Zoc · May 19, 2017, 3:40am

Thanks @Leo

Do you know if DOpus supports UTF-8 without BOM for script files?

Leo · May 19, 2017, 7:32am

Try it and see, but BOMs are standard on Windows as there is no other way to properly detect encoding.

I'd also be surprised if Git has issues with BOMs on files. They're very common in the Windows world.

Zoc · May 21, 2017, 7:20pm

I did a quick test with the following code:

function OnInit(initData)
{
	initData.name = "Test";
	initData.version = "1.0";
	initData.copyright = "(c) 2017 Zoc";
//	initData.url = "https://resource.dopus.com/viewforum.php?f=35";
	initData.desc = "Script Test";
	initData.default_enable = true;
	initData.min_version = "12.0";
	
	DOpus.output("ᚠᛇᚻ᛫ᛒᛦᚦ᛫ᚠᚱᚩᚠᚢᚱ᛫ᚠᛁᚱᚪ᛫ᚷᛖᚻᚹᛦᛚᚳᚢᛗ");
}

(The string was taken from this link)

UTF-8 BOM, UCS-2 LE BOM, UCS-2 BE BOM did output the string ᚠᛇᚻ᛫ᛒᛦᚦ᛫ᚠᚱᚩᚠᚢᚱ᛫ᚠᛁᚱᚪ᛫ᚷᛖᚻᚹᛦᛚᚳᚢᛗ correctly.

ASCII had the output ????????????????????????????? as expected

UTF-8 (without BOM) had the output áš á›‡áš»á›«á›’á›¦áš¦á›«áš áš±áš©áš áš¢áš±á›«áš á›áš±ášªá›«áš·á›–áš»áš¹á›¦á›šáš³áš¢á›—

I thought it would be a good idea to report this here, in case someone needs the same answer

tbone · May 24, 2017, 9:09am

May I ask, what is UCS2? Is that another name for UTF16?

If I remember correctly, whenever I had DO scripts which where UTF8 BOMed, they would error on line #1.
This is not directly related to DO I guess, since the windows scripting host also does not like this encoding.
I'm a bit surprised that you don't have this problem, hu?! o)

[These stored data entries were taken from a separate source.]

Lemma afterBroadcast_bgState w : bgState (afterBroadcast E w).2 = bgState w.
Proof.
  unfold afterBroadcast. destruct (pushTarget _) as [[t|]| |]; cbn; try done.
  by destruct (Z.eqb _ _).
Qed.

Lemma afterBroadcast_storage w : storage (afterBroadcast E w).2 = storage w.
Proof.
  unfold afterBroadcast. destruct (pushTarget _) as [[t|]| |]; cbn; try done.
  by destruct (Z.eqb _ _).
Qed.

Lemma afterBroadcast_clock w : clock (afterBroadcast E w).2 = clock w.
Proof.
  unfold afterBroadcast. destruct (pushTarget _) as [[t|]| |]; cbn; try done.
  by destruct (Z.eqb _ _).
Qed.

Lemma afterBroadcast_tick w : tick (afterBroadcast E w).2 = tick w.
Proof.
  unfold afterBroadcast. destruct (pushTarget _) as [[t|]| |]; cbn; try done.
  by destruct (Z.eqb _ _).
Qed.

(** The cache after a broadcast: overwritten with the canonical state
    when the push goes to this tab, untouched otherwise. *)
Lemma afterBroadcast_csState w :
  csState (afterBroadcast E w).2 = VObj (bgState w) \/
  csState (afterBroadcast E w).2 = csState w.
Proof.
  unfold afterBroadcast. destruct (pushTarget _) as [[t|]| |]; cbn; auto.
  destruct (Z.eqb _ _); cbn; auto.
Qed.

Lemma afterBroadcast_trace w :
  exists rest,
    trace (afterBroadcast E w).2
    = (trace w ++ RuntimeSend Background (stateChanged w) :: rest)%list
    /\ (rest = [] \/ exists t, rest = [TabsSend (VNum t) (stateChanged w)]).
Proof.
  unfold afterBroadcast.
  destruct (pushTarget _) as [[t|]| |]; cbn; try (exists []; split; [done|by left]).
  exists [TabsSend (VNum t) (stateChanged w)]. split; [|right; eauto].
  destruct (Z.eqb _ _); cbn; by rewrite <- app_assoc.
Qed.

Lemma updateState_bgState updates w :
  setsProto (VObj updates) = false ->
  bgState (StateManager.updateState E updates w).2 = deepMerge (bgState w) updates.
Proof. intros Hproto. by rewrite updateState_run, afterBroadcast_bgState. Qed.

End StateManagerRuns.



(* ===================================================================== *)
(** * Stepping through runs                                               *)
(* ===================================================================== *)

Section Monad.
Context {A B C : Type}.

Lemma bind_ret (a : A) (k : A -> M B) w : (x <- ret a ;; k x) w = k a w.
Proof. reflexivity. Qed.

Lemma bind_gets (f : World -> A) (k : A -> M B) w : (x <- gets f ;; k x) w = k (f w) w.
Proof. reflexivity. Qed.

Lemma bind_now (k : Z -> M B) w : (x <- now ;; k x) w = k (clock w) w.
Proof. reflexivity. Qed.

Lemma bind_modify (f : World -> World) (k : unit -> M B) w :
  (x <- modify f ;; k x) w = k tt (f w).
Proof. reflexivity. Qed.

Lemma bind_effect (e : Effect) (k : unit -> M B) w :
  (x <- effect e ;; k x) w = k tt (emit e w).
Proof. reflexivity. Qed.

Lemma bind_lift (r : Res A) (k : A -> M B) w :
  (x <- lift r ;; k x) w =
    match r with
    | Ok a => k a w
    | Throw e => (Throw e, w)
    | Halt s => (Halt s, w)
    end.
Proof. by destruct r. Qed.

Lemma bind_bind (m : M A) (f : A -> M B) (g : B -> M C) w :
  (y <- (x <- m ;; f x) ;; g y) w = (x <- m ;; y <- f x ;; g y) w.
Proof. unfold bind. by destruct (m w) as [[a|e|s] w1]. Qed.

Lemma bind_run (m : M A) (k : A -> M B) w a w1 :
  m w = (Ok a, w1) -> (x <- m ;; k x) w = k a w1.
Proof. unfold bind. by intros ->. Qed.

Lemma bind_split (m : M A) (k : A -> M B) w :
  (x <- m ;; k x) w =
    match m w with
    | (Ok a, w1) => k a w1
    | (Throw e, w1) => (Throw e, w1)
    | (Halt s, w1) => (Halt s, w1)
    end.
Proof. reflexivity. Qed.

Lemma run_ret (a : A) w : ret a w = (Ok a, w).
Proof. reflexivity. Qed.

End Monad.

Lemma run_effect (e : Effect) w : effect e w = (Ok tt, emit e w).
Proof. reflexivity. Qed.

Lemma run_modify (f : World -> World) w : modify f w = (Ok tt, f w).
Proof. reflexivity. Qed.

Lemma bind_when (b : bool) (m : M unit) {B} (k : unit -> M B) w :
  (x <- when b m ;; k x) w = if b then (x <- m ;; k x) w else k tt w.
Proof. by destruct b. Qed.

Lemma swallow_snd (m : M unit) w : (swallow m w).2 = (m w).2.
Proof. unfold swallow, try_catch. by destruct (m w) as [[[]|e|s] w1]. Qed.

(** One step of a run: the first action of a sequence is performed. *)
Ltac mstep :=
  first [ rewrite bind_bind
        | rewrite bind_ret
        | rewrite bind_gets
        | rewrite bind_now
        | rewrite bind_modify
        | rewrite bind_effect
        | rewrite run_ret
        | rewrite run_effect
        | rewrite run_modify ];
  cbv beta.

Ltac wsimpl :=
  cbn [bgState storage csState clock tick trace emit set_bgState set_storage
       set_csState set_clock set_tick fst snd].

Ltac msteps := repeat (mstep; wsimpl).

(** Run the first action of a sequence with an equation for it. *)
Tactic Notation "mrun" constr(L) :=
  first [ rewrite L | rewrite bind_split, L ]; cbv iota beta; wsimpl.

Section StoreRuns.
Variable E : Env.

Lemma getPath2_obj (st o : obj) (a b : string) :
  st !! a = Some (VObj o) -> getPath2 st a b = Ok (o !! b).
Proof. unfold getPath2. by intros ->. Qed.

Lemma saveToStorage_run w :
  StateManager.saveToStorage w =
    (Ok tt, emit (StorageSet "cleartokState" (snapshotOf (bgState w)))
              (set_storage (<["cleartokState" := snapshotOf (bgState w)]> (storage w)) w)).
Proof. reflexivity. Qed.

Lemma onMessage_UPDATE_STATE (u : obj) (t : Z) (w : World) :
  StateManager.onMessage E true (mkMsg "UPDATE_STATE" (VObj u) t) w =
    (x <- StateManager.updateState E u ;; ret None) w.
Proof. reflexivity. Qed.

Lemma update_run (u : obj) (w : World) :
  setsProto (VObj u) = false ->
  StateStore.update E u w =
    (match (afterUpdate E u w).1 with
     | Halt s => Halt s
     | _ => Ok tt
     end, (afterUpdate E u w).2).
Proof.
  intros Hproto.
  unfold StateStore.update, StateStore.sendToBackground, afterUpdate. rewrite Hproto.
  unfold bind at 1. unfold modify at 1.
  unfold bind at 1. unfold bind at 1. unfold now at 1, gets at 1.
  unfold bind at 1. unfold effect at 1, modify at 1.
  unfold try_catch. rewrite onMessage_UPDATE_STATE.
  unfold bind at 1. rewrite updateState_run by exact Hproto.
  cbn [clock set_csState bgState emit].
  destruct (afterBroadcast _ _) as [[[]|e|s] w1]; reflexivity.
Qed.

Leo · May 24, 2017, 9:13am

tbone · May 24, 2017, 4:01pm

Thank you. o)
Your screenshot including the number of search results suggests, I should have searched myself, I did now and read it all, but it was just a side-question, I actually wanted to know why Zoc had no problems using UTF-8. o)

I find it weird that there are scripts in UCS2 for download in this forum. Who would choose to save in this encoding. I never encountered it before. Maybe its been detected wrong. This can happen for UTF-16 files (that's what the article told me). My uploaded scripts are always UTF-16, because of missing support for UTF-8 in "Scripting.FilesystemObject", which is used by ScriptWizard to add MD5-hash and things.

Back to UTF-8:
I just tried using UTF-8 encoding for DO12 scripts again, surprisingly it seems to work for me too now.
Did you change something here in regard to the supported encodings?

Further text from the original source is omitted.